(** * Tabular TD(0) learner for Tic-Tac-Toe: model and verified properties

    The development embeds [tictactoe.py] (the rule engine) and
    [reinforcement-learning.py] (the value table and the agent).

    Conventions of the embedding:
    - Python integers are [Z]; the 3x3 numpy board is a [list (list Z)]
      read with total list lookup at indices the code has range-checked.
    - A [TicTacToe] object is a record; methods that mutate [self] return
      the new object next to their Python return value.
    - The dictionary [ValueFunction.value] is a [gmap] keyed by what
      [__hash__]/[__eq__] compare, i.e. the flattened grid.
    - Table values, rates and random draws are rationals [Q], the
      numbers the binary64 values of the code stand for.  Comparisons
      are exact.  Every result of [+], [-] and [*] passes through a
      rounding function [fl], a parameter of the development: binary64
      round-to-nearest is one such function, [no_rounding] another.
    - Exceptions are explicit: stateful operations return an outcome
      together with the state they leave behind. *)

From Stdlib Require Import ZArith QArith Lia Lqa.
From stdpp Require Import gmap list.

Open Scope Z_scope.

(** ** tictactoe.py *)

Inductive Player := X | O | EMPTY.

#[global] Instance Player_eq_dec : EqDecision Player.
Proof. solve_decision. Defined.

(** [Player.value] of the enumeration. *)
Definition Player_value (p : Player) : Z :=
  match p with X => 1 | O => -1 | EMPTY => 0 end.

Record TicTacToe := mkTicTacToe {
  board : list (list Z);
  current_player : Player;
  game_over : bool;
  winner : option Player;
  move_history : list (Z * Z * Player)
}.

(** [TicTacToe.__init__] *)
Definition new_game : TicTacToe :=
  {| board := replicate 3 (replicate 3 0);
     current_player := X;
     game_over := false;
     winner := None;
     move_history := [] |}.

(** [self.board[row, col]] *)
Definition cell (b : list (list Z)) (row col : Z) : Z :=
  (b !!! Z.to_nat row) !!! Z.to_nat col.

(** [self.board[row, col] = v] *)
Definition set_cell (b : list (list Z)) (row col v : Z) : list (list Z) :=
  <[Z.to_nat row := <[Z.to_nat col := v]> (b !!! Z.to_nat row)]> b.

Definition sumZ (l : list Z) : Z := foldr Z.add 0 l.

(** [self.board[row].sum()] *)
Definition row_sum (b : list (list Z)) (row : Z) : Z :=
  sumZ (b !!! Z.to_nat row).

(** [self.board[:, col].sum()] *)
Definition col_sum (b : list (list Z)) (col : Z) : Z :=
  sumZ ((λ r : list Z, r !!! Z.to_nat col) <$> b).

(** [np.trace(self.board)] *)
Definition trace (b : list (list Z)) : Z :=
  sumZ (imap (λ i (r : list Z), r !!! i) b).

(** [get_valid_moves]: the two nested [range(3)] loops. *)
Definition get_valid_moves (g : TicTacToe) : list (Z * Z) :=
  row ← seqZ 0 3;
  col ← seqZ 0 3;
  if decide (cell (board g) row col = Player_value EMPTY)
  then [(row, col)] else [].

(** [is_valid_move] *)
Definition is_valid_move (g : TicTacToe) (row col : Z) : bool :=
  if game_over g then false
  else if negb (bool_decide (0 ≤ row < 3 ∧ 0 ≤ col < 3)) then false
  else bool_decide (cell (board g) row col = Player_value EMPTY).

(** The assignment pair [self.game_over = True; self.winner = w]. *)
Definition finish (g : TicTacToe) (w : option Player) : TicTacToe :=
  {| board := board g;
     current_player := current_player g;
     game_over := true;
     winner := w;
     move_history := move_history g |}.

(** [return 1 if self.winner == Player.X else -1] *)
Definition reward_of (w : Player) : Z :=
  if decide (w = X) then 1 else -1.
(** X19: the slug of a note, by the depth of its file.  With plain
    names (no ['.'], no ['/']): [name.md] at the top has the slug
    [name]; [dir/name.md] has [dir-name]; and, since only the first
    ['/'] is replaced, [d1/d2/name.md] has the slug [d1-d2/name], which
    still holds a ['/']. *)
Theorem slug_by_depth (d1 d2 name : string) (data : FileData) :
  plainName d1 → plainName d2 → plainName name →
  d1 ≠ "" → d2 ≠ "" →
  (∀ f, f ∈ scanItem "" (FsFile (name +:+ ".md") data) → slug f = name)
  ∧ (∀ f, f ∈ scanItem "" (FsDir d1 [FsFile (name +:+ ".md") data]) →
          slug f = d1 +:+ "-" +:+ name)
  ∧ (∀ f, f ∈ scanItem "" (FsDir d1 [FsDir d2 [FsFile (name +:+ ".md") data]]) →
          slug f = d1 +:+ "-" +:+ d2 +:+ "/" +:+ name
          ∧ contains "/" (slug f) = true).
Proof.
  intros [Hd1 Hs1] [Hd2 Hs2] [Hn Hsn] Hne1 Hne2.
  assert (Hmd : endsWith (name +:+ ".md") ".md" = true)
    by (apply endsWith_app; reflexivity).
  assert (Hrel1 : itemRelativePath "" d1 = d1) by reflexivity.
  assert (Hrel : ∀ a b, a ≠ "" → itemRelativePath a b = a +:+ "/" +:+ b).
  { intros a b Ha. unfold itemRelativePath. apply truthy_true in Ha.
    rewrite Ha. reflexivity. }
  assert (Hne12 : d1 +:+ "/" +:+ d2 ≠ "")
    by (destruct d1; [by destruct Hne1|discriminate]).
  split; [|split]; intros f Hf.
  - rewrite (scanItem_file _ _ _ _ Hmd Hf).
    change (itemRelativePath "" (name +:+ ".md")) with (name +:+ ".md").
    rewrite (slug_of_md name Hn). apply replace_absent, Hsn.
  - rewrite scanItem_single_dir, Hrel1 in Hf.
    rewrite (scanItem_file _ _ _ _ Hmd Hf), (Hrel d1 _ Hne1).
    replace (d1 +:+ "/" +:+ name +:+ ".md") with ((d1 +:+ "/" +:+ name) +:+ ".md")
      by (rewrite !sapp_assoc; reflexivity).
    rewrite slug_of_md by (rewrite !contains_app, Hd1, Hn; reflexivity).
    apply (replace_after "/" "" "-" d1 name Hs1).
  - rewrite !scanItem_single_dir, Hrel1, (Hrel d1 d2 Hne1) in Hf.
    rewrite (scanItem_file _ _ _ _ Hmd Hf), (Hrel _ _ Hne12).
    replace ((d1 +:+ "/" +:+ d2) +:+ "/" +:+ name +:+ ".md")
      with ((d1 +:+ "/" +:+ d2 +:+ "/" +:+ name) +:+ ".md")
      by (rewrite !sapp_assoc; reflexivity).
    rewrite slug_of_md by (rewrite !contains_app, Hd1, Hd2, Hn; reflexivity).
    rewrite (replace_after "/" "" "-" d1 (d2 +:+ "/" +:+ name) Hs1).
    split; [reflexivity|]. rewrite !contains_app. cbn.
    rewrite !orb_true_r. reflexivity.
Qed.
(** ** Order ids *)

Lemma numeral_value_app (D rest : string) (acc : Z) :
  numeral_value (D ++ rest) acc = numeral_value rest (numeral_value D acc).
Proof.
  revert acc. induction D as [| c D IH]; intros acc; simpl; [reflexivity |].
  apply IH.
Qed.

Lemma string_app_assoc (a b c : string) :
  ((a ++ b) ++ c = a ++ (b ++ c))%string.
Proof. induction a as [| x a IH]; simpl; [reflexivity | rewrite IH; reflexivity]. Qed.

Lemma string_app_nil_r (a : string) : (a ++ "" = a)%string.
Proof. induction a as [| x a IH]; simpl; [reflexivity | rewrite IH; reflexivity]. Qed.

Lemma digit_char_value (d : Z) :
  (0 <= d <= 9)%Z -> (Z.of_nat (nat_of_ascii (digit_char d)) - 48 = d)%Z.
Proof.
  intros Hd.
  assert (Hcases : (d = 0 \/ d = 1 \/ d = 2 \/ d = 3 \/ d = 4 \/ d = 5 \/ d = 6
                    \/ d = 7 \/ d = 8 \/ d = 9)%Z) by lia.
  repeat (destruct Hcases as [Hcases | Hcases]; [subst d; reflexivity |]).
  subst d. reflexivity.
Qed.
Lemma bounded_bind {A B} (big : Prop) (n1 n2 : N) (m : _Cache → result (A * _Cache))
    (g : A * _Cache → result (B * _Cache)) :
  bounded big n1 m → (∀ a, bounded big n2 (λ c, g (a, c))) →
  bounded big (n1 + n2) (λ c, m c ≫= g).
Proof.
  intros Hm Hg c. specialize (Hm c). destruct (m c) as [[a c'] | e]; simpl.
  - destruct Hm as (d & Hd & E). specialize (Hg a c'). simpl in Hg.
    destruct (g (a, c')) as [[b c''] | e].
    + destruct Hg as (d' & ? & ?). exists (d + d')%N. split; lia.
    + destruct Hg as [? | [? [? | ?]]]; [by left | right; split; [done | left; lia] |].
      right. split; [done | by right].
  - destruct Hm as [? | [? [? | ?]]]; [by left | right; split; [done | left; lia] |].
    right. split; [done | by right].
Qed.

Lemma bounded_pure_bind {A B} (big : Prop) (n : N) (r : result A)
    (f : A → _Cache → result (B * _Cache)) :
  (∀ e, r = Raise e → escapes e) →
  (∀ a, bounded big n (f a)) → bounded big n (λ c, r ≫= λ a, f a c).
Proof.
  intros Hr Hf c. destruct r as [a | e]; simpl; [apply Hf | left; by apply Hr].
Qed.

(** [str(payload)]: the one exception is that of the limit. *)
Lemma bounded_str (big : Prop) (payload : pyval) :
  (over_limit payload → big) →
  bounded big 0 (λ c, str_checked payload ≫= λ s, Ok (PStr s, c)).
Proof.
  intros Hbig c. unfold str_checked.
  destruct (digits_within_limit payload) eqn:E; simpl.
  - exists 0%N. split; lia.
  - right. split; [done |]. right. by apply Hbig.
Qed.

Lemma register_Raise (c : _Cache) (s : pystr) (e : exn) :
  register c s = Raise e → e = ValueError ∧ (ref_limit <= _idx c)%N.
Proof.
  unfold register. rewrite _ref_for_value.
  destruct (N.ltb_spec (_idx c) 44); [done |].
  destruct (N.ltb_spec (_idx c) ref_limit); [done |]. simpl. by intros [= <-].
Qed.
(** The frame the loop of [label_encode] and of [score_dataset] makes of a
    frame is determined column by column. *)
Lemma label_encoded_unique d d1 d2 :
  NoDup (map fst (columns d)) ->
  index d1 = index d -> map fst (columns d1) = map fst (columns d) ->
  (forall n s, getitem d n = Ok s -> getitem d1 n = Ok (label_encoded s)) ->
  index d2 = index d -> map fst (columns d2) = map fst (columns d) ->
  (forall n s, getitem d n = Ok s -> getitem d2 n = Ok (label_encoded s)) ->
  d1 = d2.
Proof.
  intros Hnd Hi1 Hn1 Hc1 Hi2 Hn2 Hc2. apply frame_ext; try congruence.
  intro n. destruct (has_column d n) eqn:E.
  - apply has_column_getitem in E. destruct E as [s Hs].
    now rewrite (Hc1 n s Hs), (Hc2 n s Hs).
  - assert (H1 : has_column d1 n = false).
    { apply not_true_is_false. intro H. apply has_column_names in H.
      rewrite Hn1 in H. apply has_column_names in H. congruence. }
    assert (H2 : has_column d2 n = false).
    { apply not_true_is_false. intro H. apply has_column_names in H.
      rewrite Hn2 in H. apply has_column_names in H. congruence. }
    now rewrite (getitem_missing _ _ H1), (getitem_missing _ _ H2).
Qed.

**Task requirements**
Everything starting at the line containing "move_history := []" and ending at the line containing "Definition row_sum (b" in the records above should be repeated exactly, and only that.

**Written response**
     move_history := [] |}.

(** [self.board[row, col]] *)
Definition cell (b : list (list Z)) (row col : Z) : Z :=
  (b !!! Z.to_nat row) !!! Z.to_nat col.

(** [self.board[row, col] = v] *)
Definition set_cell (b : list (list Z)) (row col v : Z) : list (list Z) :=
  <[Z.to_nat row := <[Z.to_nat col := v]> (b !!! Z.to_nat row)]> b.

Definition sumZ (l : list Z) : Z := foldr Z.add 0 l.

(** [self.board[row].sum()] *)
Definition row_sum (b : list (list Z)) (row : Z) : Z :=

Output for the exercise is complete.